### Work task
Scan the lines below for the string "keyword". Reply with how many match, and no other words.

Saved data entries
"""
Lemma mul_finite_zero (a b : float) :
  is_finite a = true -> is_zero b = true -> is_zero (a * b) = true.
Proof.
  intros Ha Hb.
  destruct (float_cases a) as [->|[->|[->|[->|[->|(s & m & e & E & _)]]]]];
    try discriminate Ha.
  1-2: by destruct (is_zero_cases b Hb) as [-> | ->].
  destruct (is_zero_cases b Hb) as [-> | ->].
  all: eapply Prim2SF_zero_inv; rewrite mul_spec, E; reflexivity.
Qed.

(** A zero times an infinity or nan is nan. *)
Lemma mul_zero_not_finite (a b : float) :
  is_zero a = true -> is_finite b = false -> (a * b)%float = nan.
Proof.
  intros Ha Hb.
  destruct (float_cases b) as [->|[->|[->|[->|[->|(s & m & e & E & Hn & _ & Hi)]]]]];
    try discriminate Hb.
  1-3: by destruct (is_zero_cases a Ha) as [-> | ->].
  unfold is_finite in Hb. rewrite Hn, Hi in Hb. discriminate Hb.
Qed.

Lemma mul_not_finite_zero (a b : float) :
  is_finite a = false -> is_zero b = true -> (a * b)%float = nan.
Proof.
  intros Ha Hb.
  destruct (float_cases a) as [->|[->|[->|[->|[->|(s & m & e & E & Hn & _ & Hi)]]]]];
    try discriminate Ha.
  1-3: by destruct (is_zero_cases b Hb) as [-> | ->].
  unfold is_finite in Ha. rewrite Hn, Hi in Ha. discriminate Ha.
Qed.

(** Dividing by a zero gives nan or an infinity, never a finite number. *)
Lemma div_by_zero_not_finite (d z : float) :
  is_zero z = true -> is_finite (d / z) = false.
Proof.
  intros Hz.
  destruct (float_cases d) as [->|[->|[->|[->|[->|(s & m & e & E & _)]]]]].
  1-5: by destruct (is_zero_cases z Hz) as [-> | ->].
  destruct (is_zero_cases z Hz) as [-> | ->].
  all: eapply Prim2SF_infinity_inv; rewrite div_spec, E; reflexivity.
Qed.

(** Dividing by nan gives nan. *)
Lemma div_by_nan (d : float) : (d / nan)%float = nan.
Proof.
  apply Prim2SF_nan_inv. rewrite div_spec.
  change (Prim2SF nan) with S754_nan. by destruct (Prim2SF d).
Qed.

Lemma dot_zero_vector (v : list float) :
  Forall (fun x => is_zero x = true) v -> Float64.dot 0%float v v = 0%float.
Proof.
  induction 1 as [|x v Hx _ IH]; [done|]. simpl.
  by destruct (is_zero_cases x Hx) as [-> | ->].
Qed.

Lemma norm_of_zero_vector (v : list float) :
  Forall (fun x => is_zero x = true) v -> @Float64.np_norm Float64.numpy v = 0%float.
Proof. intros Hv. simpl. by rewrite dot_zero_vector. Qed.

(** C8, as amended: [cosine_similarity] divides, in float64 arithmetic, the
    dot product numpy returns by the product of the two norms numpy returns,
    with no test of the divisor: an exception of [np.dot] (vectors of
    different lengths) propagates, and otherwise the result is that quotient
    whatever the divisor is.  When one norm is a zero and the other is
    finite, the divisor is a zero and the result is nan or an infinity; when
    one norm is a zero and the other is an infinity or nan, the divisor is
    nan, not zero, and the result is nan.  The norm of a zero vector is
    zero, so the division by zero is reached from the arguments of the
    function: for [[0.0]] and [[1.0]] it returns nan. *)
Theorem cosine_similarity_divides_unguarded `{N : Float64.Numpy}
    (vec1 vec2 : list float) :
  let norm_vec1 := Float64.np_norm vec1 in
  let norm_vec2 := Float64.np_norm vec2 in
  let divisor := (norm_vec1 * norm_vec2)%float in
  (forall e, Float64.np_dot vec1 vec2 = inl e ->
     Float64.cosine_similarity vec1 vec2 = inl e) /\
  (forall dot_product, Float64.np_dot vec1 vec2 = inr dot_product ->
     Float64.cosine_similarity vec1 vec2 = inr (dot_product / divisor)%float /\
     ((is_zero norm_vec1 = true /\ is_finite norm_vec2 = true) \/
      (is_finite norm_vec1 = true /\ is_zero norm_vec2 = true) ->
      is_zero divisor = true /\ is_finite (dot_product / divisor) = false) /\
     ((is_zero norm_vec1 = true /\ is_finite norm_vec2 = false) \/
      (is_finite norm_vec1 = false /\ is_zero norm_vec2 = true) ->
      divisor = nan /\ (dot_product / divisor)%float = nan)) /\
  (forall v, Forall (fun x => is_zero x = true) v ->
     @Float64.np_norm Float64.numpy v = 0%float) /\
  @Float64.cosine_similarity Float64.numpy [0%float] [1%float] = inr nan.
Proof.
  cbv zeta. split_and!.
  - intros e He. unfold Float64.cosine_similarity. by rewrite He.
  - intros d Hd. split_and!.
    + unfold Float64.cosine_similarity. by rewrite Hd.
    + intros Hnorms.
      assert (is_zero (Float64.np_norm vec1 * Float64.np_norm vec2) = true) as Hz.
      { destruct Hnorms as [[H1 H2]|[H1 H2]];
          [by apply mul_zero_finite | by apply mul_finite_zero]. }
      split; [done|]. by apply div_by_zero_not_finite.
    + intros Hnorms.
      assert ((Float64.np_norm vec1 * Float64.np_norm vec2)%float = nan) as ->.
      { destruct Hnorms as [[H1 H2]|[H1 H2]];
          [by apply mul_zero_not_finite | by apply mul_not_finite_zero]. }
      split; [done|]. apply div_by_nan.
  - apply norm_of_zero_vector.
  - reflexivity.
Qed.

Lemma cosine_similarity_divides_unguarded_witness :
  is_zero (@Float64.np_norm Float64.numpy [0%float] *
           @Float64.np_norm Float64.numpy [1%float]) = true /\
  is_finite (0 / (@Float64.np_norm Float64.numpy [0%float] *
                  @Float64.np_norm Float64.numpy [1%float])) = false.
Proof.
  refine (proj1 (proj2 (proj1 (proj2
    (@cosine_similarity_divides_unguarded Float64.numpy [0%float] [1%float]))
    0%float eq_refl)) _).
  left. split; reflexivity.
Defined.

(** C8, as the specification words it, fails in float64: for the zero vector
    [[0.0]] and [[2^600]] (about 4.1e180) the second norm overflows to an
    infinity and the divisor is 0 * inf = nan, which is not zero. *)
Lemma zero_vector_does_not_make_divisor_zero : ~ zero_vector_makes_divisor_zero.
Proof.
  intros Hclaim.
  specialize (Hclaim [0%float] [0x1p+600%float] eq_refl).
  assert (false = true) as Habsurd; [|discriminate Habsurd].
  rewrite <- Hclaim; [reflexivity|]. left. by repeat constructor.
Qed.

(** Equal vectors of one element have similarity one. *)
Example cosine_similarity_of_equal_vectors :
  @Float64.cosine_similarity Float64.numpy [2%float] [2%float] = inr 1%float.
Proof. reflexivity. Qed.

(** A vector that is not zero can have the norm zero: the square of 2^-600
    underflows, and the division by zero is reached. *)
Example cosine_similarity_norm_underflows :
  @Float64.np_norm Float64.numpy [0x1p-600%float] = 0%float /\
  @Float64.cosine_similarity Float64.numpy [0x1p-600%float] [1%float] = inr infinity.
Proof. split; reflexivity. Qed.

(** A norm that overflows makes the similarity of a vector with a multiple
    of itself zero. *)
Example cosine_similarity_norm_overflows :
  @Float64.np_norm Float64.numpy [0x1p+600%float] = infinity /\
  @Float64.cosine_similarity Float64.numpy [0x1p+600%float] [1%float] = inr 0%float.
Proof. split; reflexivity. Qed.

(** C2, as amended: the similarity search over the vector store is
    delegated (the documents the notebook gets are those the store or the
    retriever returned), but the cosine similarity of two embedding vectors
    is computed by the notebook's own [cosine_similarity]: it asks numpy for
    the dot product and the two norms, and multiplies and divides itself. *)
Theorem cosine_similarity_computed_by_notebook `{W : Rag.World} `{N : Rag.Numpy}
    (vec1 vec2 : list R) (s : nbstate) :
  (match Rag.np_dot vec1 vec2 with
   | inr d =>
       (Rag.cosine_similarity vec1 vec2 s).2
         = inr (np_divide d (Rag.np_norm vec1 * Rag.np_norm vec2)) /\
       calls (Rag.cosine_similarity vec1 vec2 s).1 = calls s ++
         [ Event "np.dot" (PVecs vec1 vec2) (PNum d) NoKey;
           Event "np.linalg.norm" (PVec vec1) (PNum (Rag.np_norm vec1)) NoKey;
           Event "np.linalg.norm" (PVec vec2) (PNum (Rag.np_norm vec2)) NoKey ]
   | inl e => (Rag.cosine_similarity vec1 vec2 s).2 = inl e
   end) /\
  (forall s' docs, Rag.cell_shakespeare s = (s', inr docs) ->
     exists db, Rag.similarity_search db Rag.query = inr docs) /\
  (forall splits s' retriever docs,
     Rag.cell_retrieval splits s = (s', inr (retriever, docs)) ->
     Rag.retrieve retriever "What is Task Decomposition?" = inr docs).
Proof.
  split_and!.
  - rewrite cosine_similarity_run. by destruct (Rag.np_dot vec1 vec2).
  - intros s' docs Hrun.
    refine (wp_run Rag.cell_shakespeare
              (fun _ r => forall docs, r = inr docs ->
                 exists db, Rag.similarity_search db Rag.query = inr docs)
              s s' _ _ Hrun docs eq_refl).
    unfold Rag.cell_shakespeare. wp_steps; try done.
    intros ? [= <-]. eauto.
  - intros splits s' retriever docs Hrun.
    refine (wp_run (Rag.cell_retrieval splits)
              (fun _ r => forall retriever docs, r = inr (retriever, docs) ->
                 Rag.retrieve retriever "What is Task Decomposition?" = inr docs)
              s s' _ _ Hrun retriever docs eq_refl).
    unfold Rag.cell_retrieval. wp_steps; try done.
    by intros ?? [= <- <-].
Qed.
Lemma no_newline_take n s :
  no_newline s = true -> no_newline (Repr.take n s) = true.
Proof.
  revert s. induction n as [|n IH]; intros [|c s] H; cbn; auto.
  cbn in H. apply andb_true_iff in H as [Hc H]. rewrite Hc. cbn. auto.
Qed.

Lemma no_newline_uint d : no_newline (NilEmpty.string_of_uint d) = true.
Proof. induction d; cbn; auto. Qed.

Lemma no_newline_int_repr x : no_newline (Repr.int_repr x) = true.
Proof.
  unfold Repr.int_repr, NilZero.string_of_int, NilZero.string_of_uint.
  destruct (Z.to_int x) as [d|d]; destruct d; cbn; auto using no_newline_uint.
Qed.

Lemma no_newline_encode_char c : no_newline (encode_char c) = true.
Proof.
  destruct c as [[] [] [] [] [] [] [] []]; vm_compute; reflexivity.
Qed.

Lemma no_newline_encode_string s : no_newline (encode_string s) = true.
Proof.
  unfold encode_string. cbn [no_newline]. rewrite no_newline_app.
  replace (no_newline (encode_chars s)) with true; [reflexivity|].
  induction s as [|c s IH]; [reflexivity|].
  cbn [encode_chars]. rewrite no_newline_app, no_newline_encode_char, <- IH.
  reflexivity.
Qed.

Lemma no_newline_float_repr f : no_newline (Repr.float_repr f) = true.
Proof.
  destruct f as [[]|[]| |s m e]; try reflexivity.
  unfold Repr.float_repr.
  destruct (Repr.float_digits m e) as [ds decpt] eqn:E.
  assert (Hds : no_newline ds = true).
  { unfold Repr.float_digits in E.
    destruct (Repr.shortest _ _ _ _ _ _ _ _ _) as [c p].
    destruct (Repr.strip _ _ _) as [c' p'].
    injection E as <- _. apply no_newline_int_repr. }
  assert (Hexp : forall x, no_newline (Repr.exponent_repr x) = true).
  { intros x. unfold Repr.exponent_repr.
    rewrite no_newline_app.
    destruct (x <? 0); destruct (_ <? _)%nat;
      rewrite ?no_newline_app, no_newline_int_repr; reflexivity. }
  repeat match goal with
         | |- context [if ?b then _ else _] => destruct b
         end;
    rewrite ?no_newline_app, ?no_newline_zeros, ?Hexp, ?Hds,
      ?no_newline_take, ?no_newline_drop by assumption; reflexivity.
Qed.

Lemma no_newline_encode_float f : no_newline (encode_float f) = true.
Proof.
  destruct f as [z|[]| |s m e]; try reflexivity;
    apply no_newline_float_repr.
Qed.

Lemma no_newline_dumps : forall j, no_newline (dumps j) = true.
Proof.
  fix IH 1. intros [|x|f|s|l|members]; cbn [dumps].
  - reflexivity.
  - apply no_newline_int_repr.
  - apply no_newline_encode_float.
  - apply no_newline_encode_string.
  - rewrite !no_newline_app, no_newline_join; [reflexivity|].
    induction l as [|j l IHl]; [reflexivity|].
    cbn [map forallb]. rewrite IH, IHl. reflexivity.
  - rewrite !no_newline_app, no_newline_join; [reflexivity|].
    induction members as [|[k j] members IHm]; [reflexivity|].
    cbn [map forallb fst snd].
    rewrite !no_newline_app, no_newline_encode_string, IH, IHm. reflexivity.
Qed.

Lemma lines_line l rest :
  no_newline l = true ->
  lines (String.append l (String newline rest)) = l :: lines rest.
Proof.
  induction l as [|c l IH]; intros H.
  - reflexivity.
  - cbn [no_newline] in H. apply andb_true_iff in H as [Hc Hl].
    cbn [String.append lines]. apply negb_true_iff in Hc. rewrite Hc.
    rewrite (IH Hl). reflexivity.
Qed.

Lemma lines_jsonl ds :
  lines (jsonl ds) = map (fun d => dumps (entry_json d)) ds.
Proof.
  induction ds as [|d ds IH]; [reflexivity|].
  cbn [jsonl map].
  replace (String.append
             (String.append (dumps (entry_json d)) (String newline ""))
             (jsonl ds))
    with (String.append (dumps (entry_json d)) (String newline (jsonl ds))).
  - rewrite lines_line by apply no_newline_dumps. rewrite IH. reflexivity.
  - induction (dumps (entry_json d)) as [|c s IHs]; [reflexivity|].
    cbn [String.append]. rewrite IHs. reflexivity.
Qed.

(** ** The loop *)

Lemma visualize_task_name render img item name v :
  visualize_task render img item name = Ok v -> fst v = name.
Proof.
  unfold visualize_task.
  destruct (figure item) as [[shape title]|]; cbn [bind]; [|discriminate].
  destruct (render img shape title name); [discriminate|].
  intros H. injection H as <-. reflexivity.
Qed.

Section PipelineFacts.

Variable download_image : string -> option image.
Variable render : renderer.

Lemma process_item_skip st item :
  download_image (item_url item) = None ->
  process_item download_image render st item = Ok st.
Proof. intros H. unfold process_item. rewrite H. reflexivity. Qed.
(** * apex_launchtest: the test runner (apex_runner.py)

    A shallow embedding of [_RunnerWorker] and [ApexRunner] and the
    properties of the runner that its specification states.

    Python dictionaries with string keys are finite maps ([gmap string _]),
    byte strings are [list byte], exceptions are values of [exception]
    carried by the left injection of a sum, and the two threads of a run
    are an interleaving transition system whose labels are the atomic
    statements of both threads and the moves of their environment. *)

From Stdlib Require Import ZArith Lia Ascii String.
From Stdlib.Strings Require Import Byte.
From stdpp Require Import base option list strings gmap pretty.

(** ** Exceptions and results *)

(** The exception classes the runner can meet.  [TypeError] carries what its
    message starts with: the [__name__] of the function whose parameters do
    not take the arguments, or "unsupported callable" when [inspect] finds
    no signature; [AttributeError] the missing attribute; any other
    exception, raised by code the runner only calls, is [OtherError] with
    its class name. *)
Inductive exception :=
  | TypeError (message : string)
  | KeyError
  | UnicodeDecodeError
  | AttributeError (attr : string)
  | OtherError (cls : string).

Definition class_name (e : exception) : string :=
  match e with
  | TypeError _ => "TypeError"
  | KeyError => "KeyError"
  | UnicodeDecodeError => "UnicodeDecodeError"
  | AttributeError _ => "AttributeError"
  | OtherError cls => cls
  end.

(** A computation that returns or raises. *)
Definition py (A : Type) : Type := exception + A.

Definition raise {A} (e : exception) : py A := inl e.

#[global] Instance py_ret : MRet py := fun A a => inr a.
#[global] Instance py_bind : MBind py := fun A B k c =>
  match c with
  | inl e => inl e
  | inr a => k a
  end.

(** What a test suite yields: the [TestResult] the unittest runner builds
    (kept as its counters), or [FailResult()], the always-failing result of
    test_result.py. *)
Inductive result :=
  | FailResult
  | TestResult (testsRun failures errors : nat).

(** ** Values handed to the tests *)

(** The values the runner binds.  [ActiveProcInfoHandler] and
    [ActiveIoHandler] are the live accumulator objects [proc_info] and
    [proc_output]; [ProcInfoHandler] and [IoHandler] are the stores they
    wrap, reached as [proc_info._proc_info_handler] and
    [proc_output._io_handler].  [Dict] is a dictionary of strings
    ([test_args]) and [Opaque] any value a test description put in its
    context. *)
Inductive value :=
  | ActiveProcInfoHandler
  | ProcInfoHandler
  | ActiveIoHandler
  | IoHandler
  | Dict (d : gmap string string)
  | Opaque (n : nat).

(** [proc_info._proc_info_handler] and [proc_output._io_handler]. *)
Definition _proc_info_handler (v : value) : value :=
  match v with
  | ActiveProcInfoHandler => ProcInfoHandler
  | _ => v
  end.

Definition _io_handler (v : value) : value :=
  match v with
  | ActiveIoHandler => IoHandler
  | _ => v
  end.

(** ** Run definitions *)

(** What [inspect.getfullargspec] returns: the positional-or-keyword
    parameters, how many of the last ones have a default, whether there is
    a [*args] and a [**kwargs], the keyword-only parameters and those of
    them with a default. *)
Record FullArgSpec := ArgSpec {
  args : list string;
  num_defaults : nat;
  varargs : bool;
  varkw : bool;
  kwonlyargs : list string;
  kwonlydefaults : list string
}.

(** Whether parameters take [given] positional arguments and nothing else,
    as Python binds the arguments of a call: no required positional
    parameter is left without a value, every argument has a parameter or a
    [*args] to go to, and every keyword-only parameter has a default. *)
Definition binds (spec : FullArgSpec) (given : nat) : bool :=
  bool_decide (length (args spec) - num_defaults spec ≤ given)
  && (bool_decide (given ≤ length (args spec)) || varargs spec)
  && forallb (fun kwarg => bool_decide (kwarg ∈ kwonlydefaults spec))
       (kwonlyargs spec).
"""
### Answer box
3